(** The family a START asks a data call for first. *)
Definition first_call {W} (s : cm W) : option Z :=
  let p := rq_p (c_rq s) in
  if truth (enable_ipv4 p) && negb (connected (IPv4ConnectionStatus s)) then Some IpFamilyV4
  else if truth (enable_ipv6 p) && negb (connected (IPv6ConnectionStatus s))
          && (negb (truth (enable_ipv4 p)) || bool_decide (request_ops p = qmi_request_ops)) then Some IpFamilyV6
  else None.
Definition family_status {W} (f : Z) (s : cm W) : Z :=
  if f =? IpFamilyV4 then IPv4ConnectionStatus s else IPv6ConnectionStatus s.
(** The call was made, and with an address after it the family is connected. *)
Definition call_made {W} (ops : request_table W) (f : Z) (r0 : rq W) (s : cm W) : Prop :=
  exists e r, op_SetupDataCall ops f r0 = Ok (e, r)
    /\ (e = 0 -> exists a r', op_GetIPAddress ops f r = Ok (a, r')
                  /\ (a = 0 -> family_status f s = QWDS_PKT_DATA_CONNECTED)).
Lemma start_ipv4_calls {W} (ops : request_table W) (s s' : cm W) :
  start_ipv4 ops s = Ok (tt, s') -> call_made ops IpFamilyV4 (c_rq s) s'.
Proof.
  unfold start_ipv4, call_made, mbind, MM_bind, M_bind, call at 1, prof.
  destruct (op_SetupDataCall ops IpFamilyV4 (c_rq s)) as [[e r]| |]; [|done..]. intros H.
  exists e, r. split; [done|]. intros ->. change (0 <? 0) with false in H. cbn [andb] in H.
  unfold mret, MM_ret, M_ret, whenM, call in H. cbn [truth negb Z.eqb] in H.
  change (c_rq (s <| c_rq := r |>)) with r in H.
  destruct (op_GetIPAddress ops IpFamilyV4 r) as [[a r']| |]; [|done..]. exists a, r'. split; [done|]. intros ->.
  by injection H as <-.
Qed.
Lemma start_ipv6_calls {W} (ops : request_table W) (s s' : cm W) :
  let p := rq_p (c_rq s) in
  start_ipv6 ops s = Ok (tt, s') ->
  if truth (enable_ipv4 p) && negb (bool_decide (request_ops p = qmi_request_ops))
  then IPv6ConnectionStatus s' = IPv4ConnectionStatus s
  else call_made ops IpFamilyV6 (c_rq s) s'.
Proof.
  cbv zeta. unfold start_ipv6, call_made, mbind, MM_bind, M_bind, prof. destruct (_ && negb _).
  { intros H. by injection H as <-. }
  unfold call at 1. destruct (op_SetupDataCall ops IpFamilyV6 (c_rq s)) as [[e r]| |]; [|done..]. intros H.
  exists e, r. split; [done|]. intros ->. unfold whenM, call in H. cbn [truth negb Z.eqb] in H.
  change (c_rq (s <| c_rq := r |>)) with r in H.
  destruct (op_GetIPAddress ops IpFamilyV6 r) as [[a r']| |]; [|done..]. exists a, r'. split; [done|]. intros ->.
  by injection H as <-.
Qed.
Lemma call_made_ext {W} (ops : request_table W) f r0 (s s' : cm W) :
  family_status f s' = family_status f s -> call_made ops f r0 s -> call_made ops f r0 s'.
Proof. unfold call_made. by intros ->. Qed.

(** What a START does for an enabled family that is down. *)
Lemma on_start_calls {W} (ops : request_table W) clk (s s1 : cm W) :
  on_start ops clk s = Ok (tt, s1) ->
  PSAttachedState s = 1 \/ loopback_state (rq_p (c_rq s)) <> 0 -> SetupCallAllowTime s <= clk (ticks s) ->
  want_call (rq_p (c_rq s)) s = true ->
  match first_call s with
  | Some f => call_made ops f (c_rq s) s1
  | None => IPv6ConnectionStatus s1 = QWDS_PKT_DATA_CONNECTED
  end.
Proof.
  intros H Hps Ht Hw. destruct (on_start_permitted ops clk s s1 H Hps Ht) as (s4 & s6 & E4 & E6 & Er). clear H.
  destruct (schedule_retry_keeps clk _ _ Er) as [K4 K6]. unfold first_call.
  set (s0 := s <| ticks := _ |>) in E4. assert (Eq : c_rq s0 = c_rq s) by done.
  assert (E0 : IPv6ConnectionStatus s0 = IPv6ConnectionStatus s /\ IPv4ConnectionStatus s0 = IPv4ConnectionStatus s) by done.
  destruct E0 as [Es6 Es4]. clearbody s0.
  destruct (truth (enable_ipv4 (rq_p (c_rq s))) && negb (connected (IPv4ConnectionStatus s))) eqn:Ed.
  - apply start_ipv4_calls in E4. apply start_ipv6_keeps in E6. rewrite Eq in E4. apply (call_made_ext _ _ _ s4); [|exact E4].
    change (IPv4ConnectionStatus s1 = IPv4ConnectionStatus s4). congruence.
  - injection E4 as <-. rewrite Eq, Es6 in E6.
    assert (Hd6 : truth (enable_ipv6 (rq_p (c_rq s))) && negb (connected (IPv6ConnectionStatus s)) = true).
    { unfold want_call, connected, disconnected, QWDS_PKT_DATA_CONNECTED, QWDS_PKT_DATA_DISCONNECTED in *.
      destruct (truth (enable_ipv4 _)), (truth (enable_ipv6 _)), (Z.eqb_spec (IPv4ConnectionStatus s) 1),
        (Z.eqb_spec (IPv4ConnectionStatus s) 2), (Z.eqb_spec (IPv6ConnectionStatus s) 1),
        (Z.eqb_spec (IPv6ConnectionStatus s) 2); cbn in Ed, Hw |- *; (done || lia). }
    rewrite Hd6 in E6 |- *. cbn [whenM] in E6. apply start_ipv6_calls in E6.
    rewrite Eq in E6.
    destruct (truth (enable_ipv4 _)), (bool_decide _); cbn [negb andb orb] in E6, Ed |- *;
      try (apply (call_made_ext _ _ _ s6); [exact K6|exact E6]).
    rewrite K6, E6, Es4. apply negb_false_iff, Z.eqb_eq in Ed. exact Ed.
Qed.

What you should do: Pull out all lines from the entries above in which the word "split" appears.

Answer:
  exists e, r. split; [done|]. intros ->. change (0 <? 0) with false in H. cbn [andb] in H.
  destruct (op_GetIPAddress ops IpFamilyV4 r) as [[a r']| |]; [|done..]. exists a, r'. split; [done|]. intros ->.
  exists e, r. split; [done|]. intros ->. unfold whenM, call in H. cbn [truth negb Z.eqb] in H.
  destruct (op_GetIPAddress ops IpFamilyV6 r) as [[a r']| |]; [|done..]. exists a, r'. split; [done|]. intros ->.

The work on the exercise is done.